* Instructions for the task *
The first line of the data below and every line after it, through the one with "csimpl in *. pose", must be transcribed without change.

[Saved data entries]
(** ** A node is freed *)
Lemma chain_dispose h a p v l : chain h a ((p, v) :: l) ->
  dispose h p = Ret (delete p h) /\ chain (delete p h) (hd_addr l) l.
Proof.
  intros Hc. pose proof (chain_at _ _ [] _ _ _ Hc) as [Hp Hh]. unfold dispose.
  rewrite (load_Some _ _ _ Hp Hh). split; [done|]. destruct Hc as (Hl & Hnd & Hd). split_and!.
  - by apply (lseg_unlink_head _ _ _ _ _ _ Hl Hnd).
  - by apply NoDup_cons in Hnd as [_ ?].
  - rewrite dom_delete_L, Hd. csimpl. apply NoDup_cons in Hnd as [? _]. set_solver.
Qed.

Lemma chain_unlink h a l1 p v c w l2 : chain h a (l1 ++ (p, v) :: (c, w) :: l2) ->
  chain (delete c (<[p := Node v (hd_addr l2)]> h)) a (l1 ++ (p, v) :: l2).
Proof.
  intros Hc. pose proof Hc as Hc'. rewrite cons_middle, app_assoc in Hc'.
  destruct (chain_at _ _ _ _ _ _ Hc') as [_ Hn]. destruct Hc as (Hl & Hnd & Hd). split_and!.
  - by apply (lseg_unlink _ _ _ _ _ _ w).
  - rewrite fmap_app in *. csimpl in *.
    apply NoDup_app in Hnd as (H1 & Hdisj & [Hp [Hc2 Hn2]%NoDup_cons]%NoDup_cons).
    apply NoDup_app. split_and!; [done|set_solver|]. apply NoDup_cons. split; [set_solver|done].
  - rewrite dom_delete_L, dom_insert_L, Hd, !fmap_app. rewrite fmap_app in Hnd. csimpl in *.
    apply NoDup_app in Hnd as (H1 & Hdisj & [Hp [Hc2 Hn2]%NoDup_cons]%NoDup_cons).
    assert (c ∉ l1.*1) by set_solver. set_solver.
Qed.

(** ** A new node *)
Lemma chain_insert h a l1 p v b w l2 : chain h a (l1 ++ (p, v) :: l2) -> b <> NULL -> b ∉ dom h ->
  chain (<[p := Node v b]> (<[b := Node w (hd_addr l2)]> h)) a (l1 ++ (p, v) :: (b, w) :: l2).
Proof.
  intros (Hl & Hnd & Hd) Hb Hfresh. rewrite Hd, fmap_app in Hfresh. rewrite fmap_app in Hnd.
  csimpl in *. pose proof Hnd as (_ & Hdisj & (Hp2 & Hn2)%NoDup_cons)%NoDup_app.
  assert (b ∉ l1.*1 /\ b <> p /\ b ∉ l2.*1) as (Hb1 & Hbp & Hb2) by set_solver.
  assert (p ∉ l1.*1) by set_solver. split_and!.
  - apply lseg_app in Hl as (m & Hl1 & Hl2). apply lseg_app. exists m. split.
    + by repeat (apply lseg_insert; [done|]).
    + simpl in *. destruct Hl2 as (-> & ? & n & Hn & Hl2). split_and!; [done..|]. exists b.
      rewrite lookup_insert_eq. split_and!; [done..|]. exists (hd_addr l2).
      rewrite lookup_insert_ne, lookup_insert_eq by done. rewrite <- (lseg_hd _ _ _ Hl2).
      split; [done|]. by repeat (apply lseg_insert; [done|]).
  - rewrite fmap_app. csimpl. apply NoDup_app in Hnd as (H1 & _ & _). apply NoDup_app.
    split_and!; [done|set_solver|]. apply NoDup_cons. split; [set_solver|]. by apply NoDup_cons.
  - rewrite !dom_insert_L, Hd, !fmap_app. csimpl. set_solver.
Qed.
End Chain.
(* ===== verification/SchedMaster.v ===== *)
(** * The master table (SCH_AddTask, SCH_GetTask, SCH_DeleteTask,
      SCH_ModifyTask, SCH_AutoCleanTask, ClearMasterTable)

    The table is an array of 25 linked lists of [stMasterNode]: entry [h] holds
    the daily, weekly and monthly tasks of hour [h], entry 24 the interval
    tasks.  A task's identifier is the address of its node. *)

From S2P Require Import Prelude Heap CTypes SchedTypes ListSort.

Section Operations.
Context `{Allocator}.

Definition InitMasterTable (s : sched) : sched :=
  set_master s (st_mheap s) (replicate (Z.to_nat MASTER_ARR_SIZE) empty_slot).

Definition InitExecutionList (s : sched) : sched :=
  set_exec s (st_eheap s) empty_slot.

(** The thread itself is [Scheduler] (SchedLoop.v). *)
Definition SCH_StartScheduler (s : sched) : sched :=
  set_changed (set_stop (InitExecutionList (InitMasterTable s)) false) false.

(** ** SCH_AddTask *)

(** The [switch]: the entry of the table the task goes to. *)
Definition slot_index (task : stTask) : option Z :=
  if ePCity task =? SCH_SEC_MIN_HOUR then Some EVERY_HOUR_TASK
  else if (ePCity task =? SCH_DAY) || (ePCity task =? SCH_WEEK) ||
          (ePCity task =? SCH_MONTH)
  then Some (ui16Hour (StartTime task))
  else None.

(** Indexing [gSchMasterTable]; outside the array C is undefined. *)
Definition table_get (tbl : list slot) (i : Z) : outcome slot :=
  if i <? 0 then Crash else
  match tbl !! Z.to_nat i with Some sl => Ret sl | None => Crash end.

Definition SCH_AddTask (now : tm) (task : stTask) (s : sched) : outcome (Z * sched) :=
  if negb (bool_decide (ValidateTask now task = NASC_SUCCESS)) then mret (-1, s) else
  match slot_index task with
  | None => mret (-1, s)
  | Some i =>
      let newNode := malloc (st_live s) in
      if newNode =? NULL then mret (-1, s) else
      sl ← table_get (gSchMasterTable s) i;
      '(h, sl') ← append_node (st_mheap s) sl newNode task;
      mret (newNode,
            set_changed (set_master s h (<[Z.to_nat i := sl']> (gSchMasterTable s))) true)
  end.

(** ** SCH_GetTask: a copy of the task, and the status *)
Fixpoint get_loop (fuel : nat) (h : gmap Z (node stTask)) (lTaskId cur : Z)
    : outcome (option stTask) :=
  match fuel with
  | O => OutOfFuel
  | S fuel =>
      if cur =? NULL then mret None else
      nd ← load h cur;
      if lTaskId =? cur then mret (Some (val nd))
      else get_loop fuel h lTaskId (next nd)
  end.

Fixpoint get_table (h : gmap Z (node stTask)) (tbl : list slot) (lTaskId : Z)
    : outcome (option stTask) :=
  match tbl with
  | [] => mret None
  | sl :: tbl =>
      if pHead sl =? NULL then get_table h tbl lTaskId else
      r ← get_loop (S (size h)) h lTaskId (pHead sl);
      match r with
      | Some t => mret (Some t)
      | None => get_table h tbl lTaskId
      end
  end.

Definition SCH_GetTask (lTaskId : Z) (s : sched)
    : outcome (ENASCenterError * option stTask) :=
  r ← get_table (st_mheap s) (gSchMasterTable s) lTaskId;
  mret (match r with Some _ => NASC_SUCCESS | None => NASC_FAILURE end, r).

(** ** SCH_DeleteTask *)
Fixpoint delete_loop (fuel : nat) (h : gmap Z (node stTask)) (sl : slot)
    (lTaskId prev cur : Z) : outcome (option (gmap Z (node stTask) * slot)) :=
  match fuel with
  | O => OutOfFuel
  | S fuel =>
      if cur =? NULL then mret None else
      if lTaskId =? cur then r ← unlink_node h sl prev cur; mret (Some r)
      else nd ← load h cur; delete_loop fuel h sl lTaskId cur (next nd)
  end.

Fixpoint delete_table (h : gmap Z (node stTask)) (tbl : list slot) (lTaskId : Z)
    : outcome (bool * gmap Z (node stTask) * list slot) :=
  match tbl with
  | [] => mret (false, h, [])
  | sl :: tbl =>
      if pHead sl =? NULL then
        '(b, h', tbl') ← delete_table h tbl lTaskId; mret (b, h', sl :: tbl')
      else
        r ← delete_loop (S (size h)) h sl lTaskId NULL (pHead sl);
        match r with
        | Some (h', sl') => mret (true, h', sl' :: tbl)
        | None => '(b, h', tbl') ← delete_table h tbl lTaskId; mret (b, h', sl :: tbl')
        end
  end.

Definition SCH_DeleteTask (lTaskId : Z) (s : sched) : outcome (ENASCenterError * sched) :=
  '(bFound, h, tbl) ← delete_table (st_mheap s) (gSchMasterTable s) lTaskId;
  mret (if (bFound : bool) then NASC_SUCCESS else NASC_FAILURE, set_master s h tbl).

(** ** SCH_ModifyTask: delete, then add *)
Definition SCH_ModifyTask (now : tm) (lTaskId : Z) (task : stTask) (s : sched)
    : outcome (Z * sched) :=
  '(bFound, s1) ← SCH_DeleteTask lTaskId s;
  if error_bool bFound then SCH_AddTask now task s1 else mret (-1, s1).

(** ** SCH_AutoCleanTask

    Every call of [ValidateDateTime] reads the clock again: [clock k] is the
    [k]-th reading of this call, and the loops count their readings in [k]. *)
Fixpoint clean_loop (fuel : nat) (clock : nat -> tm) (k : nat)
    (h : gmap Z (node stTask)) (sl : slot) (prev cur : Z)
    : outcome (nat * gmap Z (node stTask) * slot) :=
  match fuel with
  | O => OutOfFuel
  | S fuel =>
      if cur =? NULL then mret (k, h, sl) else
      nd ← load h cur;
      if eType (val nd) =? SCH_ONE_SHOT then
        if bool_decide (ValidateDateTime (clock k) (StartDate (val nd))
             (StartTime (val nd)) SCH_DATE_ONLY = NASC_FAILURE)
        then
          '(h', sl') ← unlink_node h sl prev cur;
          clean_loop fuel clock (S k) h' sl' prev (next nd)
        else clean_loop fuel clock (S k) h sl prev cur
      else clean_loop fuel clock k h sl cur (next nd)
  end.

Fixpoint clean_table (fuel : nat) (clock : nat -> tm) (k : nat)
    (h : gmap Z (node stTask)) (tbl : list slot)
    : outcome (gmap Z (node stTask) * list slot) :=
  match tbl with
  | [] => mret (h, [])
  | sl :: tbl =>
      if pHead sl =? NULL then
        '(h', tbl') ← clean_table fuel clock k h tbl; mret (h', sl :: tbl')
      else
        '(k', h1, sl') ← clean_loop fuel clock k h sl NULL (pHead sl);
        '(h', tbl') ← clean_table fuel clock k' h1 tbl;
        mret (h', sl' :: tbl')
  end.

Definition SCH_AutoCleanTask (fuel : nat) (clock : nat -> tm) (s : sched)
    : outcome sched :=
  '(h, tbl) ← clean_table fuel clock 0 (st_mheap s) (gSchMasterTable s);
  mret (set_master s h tbl).

(** ** ClearMasterTable *)
Fixpoint clear_loop {V} (fuel : nat) (h : gmap Z (node V)) (sl : slot)
    : outcome (gmap Z (node V) * slot) :=
  match fuel with
  | O => OutOfFuel
  | S fuel =>
      if pHead sl =? NULL then mret (h, Slot NULL NULL (nSize sl)) else
      nd ← load h (pHead sl);
      h' ← dispose h (pHead sl);
      clear_loop fuel h' (Slot (next nd) (pTail sl) (nSize sl - 1))
  end.

Fixpoint clear_table (h : gmap Z (node stTask)) (tbl : list slot)
    : outcome (gmap Z (node stTask) * list slot) :=
  match tbl with
  | [] => mret (h, [])
  | sl :: tbl =>
      if pHead sl =? NULL then '(h', tbl') ← clear_table h tbl; mret (h', sl :: tbl')
      else
        '(h1, sl') ← clear_loop (S (size h)) h sl;
        '(h', tbl') ← clear_table h1 tbl;
        mret (h', sl' :: tbl')
  end.

Definition ClearMasterTable (s : sched) : outcome sched :=
  '(h, tbl) ← clear_table (st_mheap s) (gSchMasterTable s); mret (set_master s h tbl).

End Operations.

(** * The execution list (BuildExecutionList, AddToExecutionList,
      SortExecutionList, ClearExecutionList)

    Every hour, and whenever a task was added, the scheduler rebuilds the list
    of calls due in the current hour from two entries of the master table. *)

Section ExecutionList.
Context `{Allocator}.

Definition AddToExecutionList (MTask : stTask) (ui32Interval : Z) (s : sched)
    : outcome (ENASCenterError * sched) :=
  let newExecNode := malloc (st_live s) in
  if newExecNode =? NULL then mret (NASC_FAILURE, s) else
  '(h, el) ← append_node (st_eheap s) (gExecList s) newExecNode
               (MkExec (fp MTask) (vpArg MTask) ui32Interval);
  mret (NASC_SUCCESS, set_exec s h el).

(** ** BuildExecutionList *)

(** The [for] loop; [n] iterations are left of the count, [count] are done.
    The status of [AddToExecutionList] is dropped. *)
Fixpoint add_execs (n : nat) (count : Z) (t : stTask) (interval : Z) (s : sched)
    : outcome sched :=
  match n with
  | O => mret s
  | S n =>
      '(_, s1) ← AddToExecutionList t (UI32 (interval * UI32 (count + 1))) s;
      add_execs n (count + 1) t interval s1
  end.

(** [ui16EndHrInSec] *)
Definition end_hour_in_sec (now : tm) : Z :=
  UI16 (UI16 (tm_hour now * NO_SECS_IN_HOUR) + NO_SECS_IN_HOUR).

Definition day_matches (now : tm) (t : stTask) : bool :=
  (eWeekDay t =? tm_wday now) || (eWeekDay t =? SCH_ALL_DAYS).

(** One interval task: the values [ui32Interval] and [ui32NoOfExec] have when
    the [for] loop starts, [n] being the count the previous task left behind;
    [None] is the [return] of the last branch. *)
Definition exec_count (now : tm) (t : stTask) (n : Z) : option (Z * Z) :=
  let iv := ui32Interval t in
  if (ePCity t =? SCH_SEC_MIN_HOUR) && day_matches now t then
    if (0 <? iv) && (iv <=? NO_SECS_IN_HOUR) then Some (iv, NO_SECS_IN_HOUR / iv)
    else if (NO_SECS_IN_HOUR <? iv) && (iv <=? NO_SECS_IN_DAY) then
      let ui32Mod := end_hour_in_sec now mod iv in
      if ui32Mod <? NO_SECS_IN_HOUR
      then Some (if ui32Mod =? 0 then NO_SECS_IN_HOUR else ui32Mod, 1)
      else Some (iv, n)
    else if NO_SECS_IN_DAY <? iv then None
    else Some (iv, n)
  else Some (iv, n).

Fixpoint build_interval (fuel : nat) (now : tm) (n cur : Z) (s : sched)
    : outcome (bool * sched) :=
  match fuel with
  | O => OutOfFuel
  | S fuel =>
      if cur =? NULL then mret (true, s) else
      nd ← load (st_mheap s) cur;
      match exec_count now (val nd) n with
      | None => mret (false, s)
      | Some (iv, n1) =>
          s1 ← add_execs (Z.to_nat n1) 0 (val nd) iv s;
          build_interval fuel now n1 (next nd) s1
      end
  end.

(** Seconds after the hour at which a daily, weekly or monthly task starts. *)
Definition start_offset (t : stTask) : Z :=
  ui16Minute (StartTime t) * NO_SECS_IN_MIN + ui16Second (StartTime t).

(** A hourly-table task due in this hour; the three tests of the code are on
    distinct periodicities, so at most one of them adds the task. *)
Definition add_if (b : bool) (t : stTask) (s : sched) : outcome sched :=
  if b then '(_, s1) ← AddToExecutionList t (UI32 (start_offset t)) s; mret s1
  else mret s.

Fixpoint build_hour (fuel : nat) (now : tm) (cur : Z) (s : sched) : outcome sched :=
  match fuel with
  | O => OutOfFuel
  | S fuel =>
      if cur =? NULL then mret s else
      nd ← load (st_mheap s) cur;
      let t := val nd in
      s1 ← add_if ((ePCity t =? SCH_DAY) && day_matches now t) t s;
      s2 ← add_if ((ePCity t =? SCH_WEEK) && (eWeekDay t =? tm_wday now)) t s1;
      s3 ← add_if ((ePCity t =? SCH_MONTH) &&
                   (ui16Day (StartDate t) =? tm_mday now)) t s2;
      build_hour fuel now (next nd) s3
  end.

(** The test that the two entries are empty compares addresses of array
    elements with [NULL], so it never holds and is left out. *)
Definition BuildExecutionList (now : tm) (s : sched) : outcome sched :=
  every ← table_get (gSchMasterTable s) EVERY_HOUR_TASK;
  '(go, s1) ← build_interval (S (size (st_mheap s))) now 0 (pHead every) s;
  if negb go then mret s1 else
  hour ← table_get (gSchMasterTable s) (UI16 (tm_hour now));
  build_hour (S (size (st_mheap s))) now (pHead hour) s1.

(** ** SortExecutionList *)
(** The temporary head has interval 0; the code writes through the result of
    [calloc] without testing it. *)
Definition SortExecutionList (s : sched) : outcome sched :=
  let el := gExecList s in
  if pHead el =? NULL then mret s else
  let pstNewHead := malloc (st_live s) in
  if pstNewHead =? NULL then Crash else
  let h := <[pstNewHead := Node (MkExec 0 0 0) (pHead el)]> (st_eheap s) in
  '(h1, start) ← sort_outer ex_interval (S (size h)) h pstNewHead NULL;
  ns ← load h1 start;
  h2 ← dispose h1 start;
  mret (set_exec s h2 (Slot (next ns) (pTail el) (nSize el))).

(** ** ClearExecutionList *)
Definition ClearExecutionList (s : sched) : outcome sched :=
  '(h, el) ← clear_loop (S (size (st_eheap s))) (st_eheap s) (gExecList s);
  mret (set_exec s h el).

End ExecutionList.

* Exercise output *
(** ** A node is freed *)
Lemma chain_dispose h a p v l : chain h a ((p, v) :: l) ->
  dispose h p = Ret (delete p h) /\ chain (delete p h) (hd_addr l) l.
Proof.
  intros Hc. pose proof (chain_at _ _ [] _ _ _ Hc) as [Hp Hh]. unfold dispose.
  rewrite (load_Some _ _ _ Hp Hh). split; [done|]. destruct Hc as (Hl & Hnd & Hd). split_and!.
  - by apply (lseg_unlink_head _ _ _ _ _ _ Hl Hnd).
  - by apply NoDup_cons in Hnd as [_ ?].
  - rewrite dom_delete_L, Hd. csimpl. apply NoDup_cons in Hnd as [? _]. set_solver.
Qed.

Lemma chain_unlink h a l1 p v c w l2 : chain h a (l1 ++ (p, v) :: (c, w) :: l2) ->
  chain (delete c (<[p := Node v (hd_addr l2)]> h)) a (l1 ++ (p, v) :: l2).
Proof.
  intros Hc. pose proof Hc as Hc'. rewrite cons_middle, app_assoc in Hc'.
  destruct (chain_at _ _ _ _ _ _ Hc') as [_ Hn]. destruct Hc as (Hl & Hnd & Hd). split_and!.
  - by apply (lseg_unlink _ _ _ _ _ _ w).
  - rewrite fmap_app in *. csimpl in *.
    apply NoDup_app in Hnd as (H1 & Hdisj & [Hp [Hc2 Hn2]%NoDup_cons]%NoDup_cons).
    apply NoDup_app. split_and!; [done|set_solver|]. apply NoDup_cons. split; [set_solver|done].
  - rewrite dom_delete_L, dom_insert_L, Hd, !fmap_app. rewrite fmap_app in Hnd. csimpl in *.
    apply NoDup_app in Hnd as (H1 & Hdisj & [Hp [Hc2 Hn2]%NoDup_cons]%NoDup_cons).
    assert (c ∉ l1.*1) by set_solver. set_solver.
Qed.

(** ** A new node *)
Lemma chain_insert h a l1 p v b w l2 : chain h a (l1 ++ (p, v) :: l2) -> b <> NULL -> b ∉ dom h ->
  chain (<[p := Node v b]> (<[b := Node w (hd_addr l2)]> h)) a (l1 ++ (p, v) :: (b, w) :: l2).
Proof.
  intros (Hl & Hnd & Hd) Hb Hfresh. rewrite Hd, fmap_app in Hfresh. rewrite fmap_app in Hnd.
  csimpl in *. pose proof Hnd as (_ & Hdisj & (Hp2 & Hn2)%NoDup_cons)%NoDup_app.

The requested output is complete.